● Problem to work on
Only one stretch of the data below should be repeated: the lines from the line containing "- injection E" through the line containing "apply bind_Ok in Eh as (f & _ & Eh).", inclusive, exactly as they are.
[Opening Recorded data section]
Lemma FillReceiveBuffer_connected t s s' : FillReceiveBuffer t s = Ok (true, s') -> IsConnected s' = IsConnected s.
Proof.
  unfold FillReceiveBuffer. cbv zeta. set (s1 := if _ <? _ then _ else s).
  assert (E1 : IsConnected s1 = IsConnected s) by (unfold s1; by destruct (_ <? _)). clearbody s1.
  destruct (_ <? _); [done|]. destruct (Receive _ t s1) as [r s2] eqn:Er. apply Receive_connected in Er.
  destruct r as [[|b0 b]|]; try done. intros [= <-]. rewrite <- E1. exact Er.
Qed.

Lemma rewind_connected s : IsConnected (rewind s) = IsConnected s.
Proof. unfold rewind. by destruct (_ && _). Qed.

Lemma compact_connected s : IsConnected (compact s) = IsConnected s.
Proof. unfold compact. by destruct (_ <? _). Qed.

Lemma next_loop_connected fuel t : forall s w s',
  next_loop fuel t s = Ok (Some w, s') -> IsConnected s' = IsConnected s.
Proof.
  induction fuel as [|fuel IH]; intros s w s'; [done|]. cbn [next_loop]. intros ([o s1|s1] & Eh & E)%bind_Ok.
  - injection E as -> ->. revert Eh. unfold next_head. destruct (_ <=? _); [|done].
    intros (n & _ & Eh)%bind_Ok. destruct (n <? _); [done|]. destruct (n <=? _); [|done].
    apply bind_Ok in Eh as (f & _ & Eh). injection Eh as _ <-. apply rewind_connected.
  - apply bind_Ok in E as ([filled s2] & Ef & E). destruct filled; [|done]. apply IH in E. rewrite E.
    apply FillReceiveBuffer_connected in Ef. rewrite Ef, compact_connected.
    revert Eh. unfold next_head. destruct (_ <=? _); [|intros [= <-]; apply rewind_connected].
    intros (n & _ & Eh)%bind_Ok. destruct (n <? _); [done|]. destruct (n <=? _);
      [by apply bind_Ok in Eh as (f & _ & Eh)|]. injection Eh as <-. apply rewind_connected.
Qed.

Lemma message_loop_connected fuel t : forall acc s m s',
  message_loop fuel acc t s = Some (Ok (AMessage m, s')) -> IsConnected s' = IsConnected s.
Proof.
  induction fuel as [|fuel IH]; intros acc s m s'; [done|]. cbn [message_loop]. unfold ReceivePacket, NextPacket.
  destruct (next_loop next_fuel t s) as [[[w|] s1]| |] eqn:En; try done. cbn [mbind res_bind].
  destruct (Parse w TdsPacket_default) as [[n p]| |]; try done. destruct (0 <? n); [|done].
  apply next_loop_connected in En. rewrite <- En. destruct (IsEndOfMessage p); [by intros [= _ <-]|apply IH].
Qed.
Lemma ParseTypeInfo_complete data off t ml p s coll info r c :
  type_info (b2z t) ml p s coll info -> cursor data off (t :: info ++ r) ->
  ParseTypeInfo data off c = Ok (Some (off + 1 + zlen info, set_type (b2z t) ml p s coll c)).
Proof.
  intros Hi Hc. unfold ParseTypeInfo. cbv zeta.
  pose proof (cursor_len _ _ _ Hc) as Hl. pose proof (zlen_nonneg info). pose proof (zlen_nonneg r).
  autorewrite with zlen in Hl. replace (zlen data <=? off) with false by lia.
  destruct (cursor_cons _ _ _ _ Hc) as [E Hc1]. rewrite E. cbn [mbind res_bind].
  clear E Hc. revert Hc1 Hl. generalize dependent (b2z t). clear t.
  intros t Hi Hc Hl.
  destruct Hi; autorewrite with zlen in *;
    match goal with H : is_one_of _ _ = true |- _ => by_type H end; cursor_eval;
    try (do 2 f_equal; f_equal; lia).
  1-2: replace (off + 1 + 2) with (off + 1 + 1 + 1) by lia; cursor_eval; do 2 f_equal; f_equal; lia.
  1-3: replace (7 <? b2z s) with false by lia; do 2 f_equal; f_equal; lia.
  { pose proof (zlen_nonneg db_and_owner). pose proof (zlen_nonneg coll). cursor_eval.
    replace (b2z p =? 0) with false by lia. simpl app in Hc. apply cursor_cons in Hc as [_ Hc].
    rewrite <- app_assoc in Hc. apply cursor_app in Hc as Hc'.
    erewrite skip_b_varchars_complete, obind_Ok_Some by done.
    erewrite skip_us_varchars_complete, obind_Ok_Some by done. do 2 f_equal. f_equal. lia. }
  all: pose proof (zlen_nonneg parts); rewrite <- ?app_assoc in Hc; apply cursor_app in Hc as Hc';
    replace (zlen len) with 4 in * by lia; simpl app in Hc'; cursor_eval;
    rewrite ?obind_Ok_Some; cbv beta zeta iota.
  { cursor_eval. erewrite skip_us_varchars_complete, obind_Ok_Some by done. do 2 f_equal. f_equal. lia. }
  all: match goal with H : cursor _ (?o + 4 + 4) _ |- _ => apply cursor_cons in H as [_ H];
         replace (o + 4 + 4 + 1) with (o + 4 + 5) in H by lia end;
    cursor_eval;
    erewrite skip_us_varchars_complete, obind_Ok_Some by done; do 2 f_equal; f_equal; lia.
Qed.
(* ===== verification/RowReader.v ===== *)
(** * Rows (src/src/tds/tds_row_reader.cpp)

    [RowReader] reads or skips the values of a ROW or NBCROW token. A function
    that returns the number of bytes consumed, 0 meaning "need more data",
    returns [more] for 0 here; the [Read*] functions return the value and the
    NULL flag with it. [skip_descs] is the optional array of precomputed skip
    forms. The [RowData] a failed read leaves half filled is not modelled: the
    caller clears it before the next attempt. Main results: the walk by skip
    forms equals the walk by types; no read leaves the buffer and every loop
    ends; reading and skipping agree, except for a GUID whose length byte is not
    0 or 16; and every well-formed row is read back exactly. *)

From S2P Require Import Prelude TdsTypes ColumnMetadata.

Definition MAX_LOB_VALUE_BYTES : Z := 2147483647.
Definition PLP_NULL_MARKER : Z := 0xFFFFFFFFFFFFFFFF.
Definition PLP_UNKNOWN_MARKER : Z := 0xFFFFFFFFFFFFFFFE.

(** ** Data (tds_column_metadata.hpp, tds_token_parser.hpp) *)

Inductive SkipForm : Type := FIXED | PREFIX1 | PREFIX2 | SLOW.

#[export] Instance SkipForm_eq_dec : EqDecision SkipForm.
Proof. solve_decision. Defined.

Record SkipDesc : Type := mkSkipDesc { form : SkipForm; width : Z }.

#[export] Instance SkipDesc_eq_dec : EqDecision SkipDesc.
Proof. solve_decision. Defined.

Record RowData : Type := mkRowData { values : list bytes; null_mask : list bool }.

#[export] Instance RowData_eq_dec : EqDecision RowData.
Proof. solve_decision. Defined.

Definition RowData_Clear (row : RowData) : RowData :=
  mkRowData ((fun _ => []) <$> values row) ((fun _ => false) <$> null_mask row).

(** [std::vector::resize] keeps the elements that fit. *)
Definition RowData_Prepare (num_columns : nat) (row : RowData) : RowData :=
  if bool_decide (length (values row) <> num_columns)
  then mkRowData (resize num_columns [] (values row)) (resize num_columns false (null_mask row))
  else RowData_Clear row.

(** ** Types by the shape of their values *)

Definition fixed1_types : list Z := [TDS_TYPE_TINYINT; TDS_TYPE_BIT].
Definition fixed4_types : list Z :=
  [TDS_TYPE_INT; TDS_TYPE_REAL; TDS_TYPE_SMALLMONEY; TDS_TYPE_SMALLDATETIME].
Definition fixed8_types : list Z :=
  [TDS_TYPE_BIGINT; TDS_TYPE_FLOAT; TDS_TYPE_MONEY; TDS_TYPE_DATETIME].
Definition prefix1_types : list Z :=
  [TDS_TYPE_INTN; TDS_TYPE_BITN; TDS_TYPE_FLOATN; TDS_TYPE_MONEYN; TDS_TYPE_DATETIMEN;
   TDS_TYPE_DECIMAL; TDS_TYPE_NUMERIC; TDS_TYPE_DATE; TDS_TYPE_TIME; TDS_TYPE_DATETIME2;
   TDS_TYPE_DATETIMEOFFSET; TDS_TYPE_UNIQUEIDENTIFIER].

Definition ResolveSkipForm (col : ColumnMetadata) : SkipDesc :=
  let t := type_id col in
  if is_one_of t fixed1_types then mkSkipDesc FIXED 1
  else if t =? TDS_TYPE_SMALLINT then mkSkipDesc FIXED 2
  else if is_one_of t fixed4_types then mkSkipDesc FIXED 4
  else if is_one_of t fixed8_types then mkSkipDesc FIXED 8
  else if is_one_of t prefix1_types then mkSkipDesc PREFIX1 0
  else if is_one_of t string_binary_types then
    if IsPLPType col then mkSkipDesc SLOW 0 else mkSkipDesc PREFIX2 0
  else mkSkipDesc SLOW 0.

(** ** Skipping one value *)

(** [return length >= n ? n : 0]. *)
Definition skip_fixed (n : Z) (data : bytes) : res (option Z) :=
  if zlen data <? n then more else if n =? 0 then more else Ok (Some n).

(** A one-byte length and as many bytes. *)
Definition skip_prefix1 (data : bytes) : res (option Z) :=
  if zlen data <? 1 then more else
  data_length ← get8 data 0;
  if zlen data <? 1 + data_length then more else Ok (Some (1 + data_length)).

(** A two-byte length, 0xFFFF for NULL, and as many bytes. *)
Definition skip_prefix2 (data : bytes) : res (option Z) :=
  if zlen data <? 2 then more else
  data_length ← get16le data 0;
  if data_length =? 0xFFFF then Ok (Some 2) else
  if zlen data <? 2 + data_length then more else Ok (Some (2 + data_length)).

Definition SkipByForm (data : bytes) (desc : SkipDesc) : res (option Z) :=
  match form desc with
  | FIXED => skip_fixed (width desc) data
  | PREFIX1 => skip_prefix1 data
  | PREFIX2 => skip_prefix2 data
  | SLOW => more
  end.

(** The text-pointer form of TEXT, NTEXT and IMAGE. *)
Definition skip_lob (data : bytes) : res (option Z) :=
  if zlen data <? 1 then more else
  pointer_len ← get8 data 0;
  if pointer_len =? 0 then Ok (Some 1) else
  let header := 1 + pointer_len + 8 + 4 in
  if zlen data <? header then more else
  data_length ← get32le data (1 + pointer_len + 8);
  if MAX_LOB_VALUE_BYTES <? data_length then Exn (LobLengthOutOfRange data_length) else
  let total := header + data_length in
  if zlen data <? total then more else Ok (Some total).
[Closing Recorded data section]
● Response to this exercise
  - injection E as -> ->. revert Eh. unfold next_head. destruct (_ <=? _); [|done].
    intros (n & _ & Eh)%bind_Ok. destruct (n <? _); [done|]. destruct (n <=? _); [|done].
    apply bind_Ok in Eh as (f & _ & Eh). injection Eh as _ <-. apply rewind_connected.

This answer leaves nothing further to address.